Defendant-Appellant.
Appeal from the United States District Court
for the Western District of Texas
May 19, 2000
Before GARWOOD, WIENER and DeMOSS, Circuit Judges.
GARWOOD, Circuit Judge:
Defendant-appellant Eugenio Zapata-Ibarra (Zapata-Ibarra) was
indicted for two counts of transporting an alien illegally within the
United States in violation of 8 U.S.C. § 1324(a)(1)(A)(ii). Zapata-
Ibarra moved to suppress evidence which he says was obtained by the
government as a result of an unconstitutional stop and search of his
vehicle. Zapata-Ibarra having waived trial by jury, the district court
carried the motion to suppress with the bench trial. Following the
bench trial, the district court denied the motion, and Zapata-Ibarra was
convicted and subsequently sentenced. Zapata-Ibarra now appeals,
challenging only the denial of the motion. We affirm.
Facts and Proceedings Below
On Monday, February 16, 1998, United States Border Patrol agent
Jesus Zertuche (Zertuche) was patrolling Ranch Road 2523 (RR 2523), also
referred to as Hamilton Lane, outside of Del Rio, approximately twenty-
four miles north of the Mexican border. The paved, two lane RR 2523
runs generally north-south, east of and very roughly parallel to U.S.

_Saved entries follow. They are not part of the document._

(** C3: the classifier is the documented precedence: the human sentinels
    first (the genus+species composite if present, else "Homo sapiens"),
    then the other sentinels, and otherwise type "animal" with the cascade
    genus+species (only with a space), genus, family, order, class,
    "Animalia", which reads no common name.  A Didelphis row without species
    gives ("animal", "Didelphis"); a "Human" row with empty scientific fields
    gives ("human", "Homo sapiens"). *)
Theorem classify_precedence :
  (forall row, classify_observation_and_scientific_name row = classify_spec row) /\
  (forall row, ~ In (lower (strip (common_name row))) sentinels ->
     classify_observation_and_scientific_name row = ("animal", taxonomic_cascade row)) /\
  classify_observation_and_scientific_name
    {| common_name := "Common Opossum"; scientific_name_norm := "Didelphis";
       genus := "Didelphis"; species := ""; order := "Didelphimorphia";
       family := "Didelphidae"; class_name := "Mammalia" |} = ("animal", "Didelphis") /\
  classify_observation_and_scientific_name
    {| common_name := "Human"; scientific_name_norm := ""; genus := ""; species := "";
       order := ""; family := ""; class_name := "" |} = ("human", "Homo sapiens").
Proof.
  split; [exact classify_eq_spec |].
  split; [exact classify_non_sentinel |].
  split; reflexivity.
Qed.

Lemma classify_precedence_witness :
  ~ In (lower (strip "Opossum")) sentinels /\
  classify_observation_and_scientific_name
    {| common_name := "Opossum"; scientific_name_norm := "Didelphis marsupialis";
       genus := "Didelphis"; species := "marsupialis"; order := ""; family := "";
       class_name := "" |} = ("animal", "Didelphis marsupialis").
Proof.
  assert (H : ~ In (lower (strip "Opossum")) sentinels) by (simpl; intuition discriminate).
  split; [exact H |].
  exact (proj1 (proj2 classify_precedence)
           {| common_name := "Opossum"; scientific_name_norm := "Didelphis marsupialis";
              genus := "Didelphis"; species := "marsupialis"; order := ""; family := "";
              class_name := "" |} H).
Defined.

Highway 277, which is the main thoroughfare leading to Del Rio from the
north. Although they are roughly parallel to each other, Highway 277
is much the straighter and runs more directly north, while Ranch Road
2523 starts out of Del Rio running in a more easterly direction and
subsequently turns to the north. One of the important differences
between these two roadways is that a Border Patrol checkpoint is located
on Highway 277, about 27 miles outside of Del Rio, but there is no
checkpoint on RR 2523. Border Patrol agents, therefore, regularly
monitor RR 2523, particularly when Highway 277's checkpoint is open–a
task Zertuche was performing on February 16, 1998.

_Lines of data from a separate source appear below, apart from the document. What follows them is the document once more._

(** * listsample: a bounded recency list on top of a sorted-set store

    Shallow embedding of [lib/listsample] (the batch builder, the DAL
    constructor, [Put], [Get] and [createKey]) together with a model of the
    four sorted-set commands the DAL sends over its connection.

    Conventions.
    - Go [string]s are byte strings: [string] of the Standard Library.
    - Go [int]/[int64] values are [Z]; 64-bit wrap-around is written out
      where the code computes ([sub64]).
    - [time.Time] is the pair (seconds, nanoseconds) since the epoch; only
      [Unix] is ever read by the code.
    - A Go function returning [(T, error)] is a computation in the monad
      [M], which threads the connection's world and stops at the first
      error, keeping the world reached so far.
    - Pointers to [PutBatch] and [PutBatchBuilder] are locations in a
      [heap]; dereferencing a location that holds nothing panics.
    - Logging and metrics calls have no influence on any result and are
      left out. *)

From Stdlib Require Import ZArith Lia String Ascii List OrdersEx.
From Stdlib Require Import DecimalString DecimalZ.
From stdpp Require Import gmap strings list fin_maps sorting.

Local Open Scope Z_scope.

(* ===================================================================== *)
(** * Part I: the embedding                                               *)
(* ===================================================================== *)

(** ** Machine integers and time *)



(** Two's complement reduction of a mathematical integer to [int64]. *)
Definition wrap64 (z : Z) : Z := (z + 2 ^ 63) mod 2 ^ 64 - 2 ^ 63.

(** Go's [a - b] on [int64]. *)
Definition sub64 (a b : Z) : Z := wrap64 (a - b).

(** [time.Time], as far as the package observes it. *)
Record Time : Type := mkTime { sec : Z; nsec : Z }.

(** [t.Unix()]: whole seconds since the epoch; the fraction is dropped. *)
Definition Unix (t : Time) : Z := sec t.

(** The score computed in [Put]:
    [insertScore := maxRedisValue - write.updatedAt.Unix()]. *)
Definition maxRedisValue : Z := 9007199254740992.

Definition insertScore (updatedAt : Time) : Z :=
  sub64 maxRedisValue (Unix updatedAt).


(** ** Errors and results *)

Definition error : Type := string.

Inductive result (A : Type) : Type :=
| Ok (a : A)
| Err (e : error).
Arguments Ok {A} a.
Arguments Err {A} e.

(** ** Defaults of batch_builder.go *)

Definition defaultMaxActiveConnections : Z := 100.
Definition defaultMinIdleConnections : Z := 50.
(** [1 * time.Minute], in nanoseconds. *)
Definition defaultIdleTimeout : Z := 60000000000.
Definition defaultMaxSortedSetBuffer : Z := 100.

(** ** Keys *)

(** [fmt.Sprintf("%s_%s", userID, listID)] *)
Definition createKey (userID listID : string) : string :=
  String.append userID (String "_" listID).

At approximately 9:30 p.m., Zertuche, who was driving south on RR
2523 in his marked patrol car and was about fifteen miles outside of Del
Rio, spotted a blue van traveling northbound at a normal speed, between
fifty and fifty-five miles per hour. Although the Border Patrol had not
issued any reports of suspicious activity that evening on RR 2523 or
anywhere else along the Del Rio area of the border, Zertuche decided to
follow the van, making a U-turn and accelerating to approach the van.
2
Zertuche also turned on his high beam lights, so that he could better
observe the van and its passengers. As Zertuche drew closer to the van,
he noticed that the van “slowed down considerably” and that the driver
had “a hard time keeping the vehicle within the lane,” which indicated
to Zertuche that the driver was nervous and “possibly looking in the
rear view mirror to see who’s behind him.” Zertuche also perceived
“several” occupants in the vehicle and, although Zertuche could not
discern the occupants’ nationality, “some” appeared to be “slouched
down” as if, in his opinion, “to avoid being detected.” Not recognizing
the van as local, Zertuche ran a license plate check which revealed that
the van was registered out of San Angelo, Texas. Having served as a
Border Patrol agent in the Del Rio area for approximately ten years,
Zertuche noted that Highway 277, not RR 2523, was the most direct route
from the Del Rio area to San Angelo and reasoned that the van’s driver
might have chosen this indirect route to avoid Highway 277's Border
Patrol checkpoint which, as he knew, was open that evening. He
explained, using a map, that to get to San Angelo from Del Rio, and
avoid the checkpoint on Highway 277, one would take RR 2523 north to
Highway 377, then go west on Highway 377 until it joins Highway 277 at
a point north of (beyond) the checkpoint, and then turn north and
continue thus on Highway 277.
His suspicion aroused, Zertuche stopped the van for an immigration
inspection. Upon questioning, the driver of the van, Zapata-Ibarra,
stated he was a resident alien and provided an I-94 permit, a document
3
allowing him to be in the United States legally. The other four
passengers of the van, however, identified themselves as Mexican
citizens without immigration documents. Zertuche then advised Zapata-
Ibarra and his passengers of their rights, and they were subsequently
transferred to the Del Rio Border Patrol Station for processing. While
detained, Zapata-Ibarra admitted to Border Patrol agent Rafael Gomez
(Gomez) that he knew his passengers were illegal aliens and had made
arrangements with them in Acuna, Mexico to pick them up on the United
States side of the border and transport them to San Angelo.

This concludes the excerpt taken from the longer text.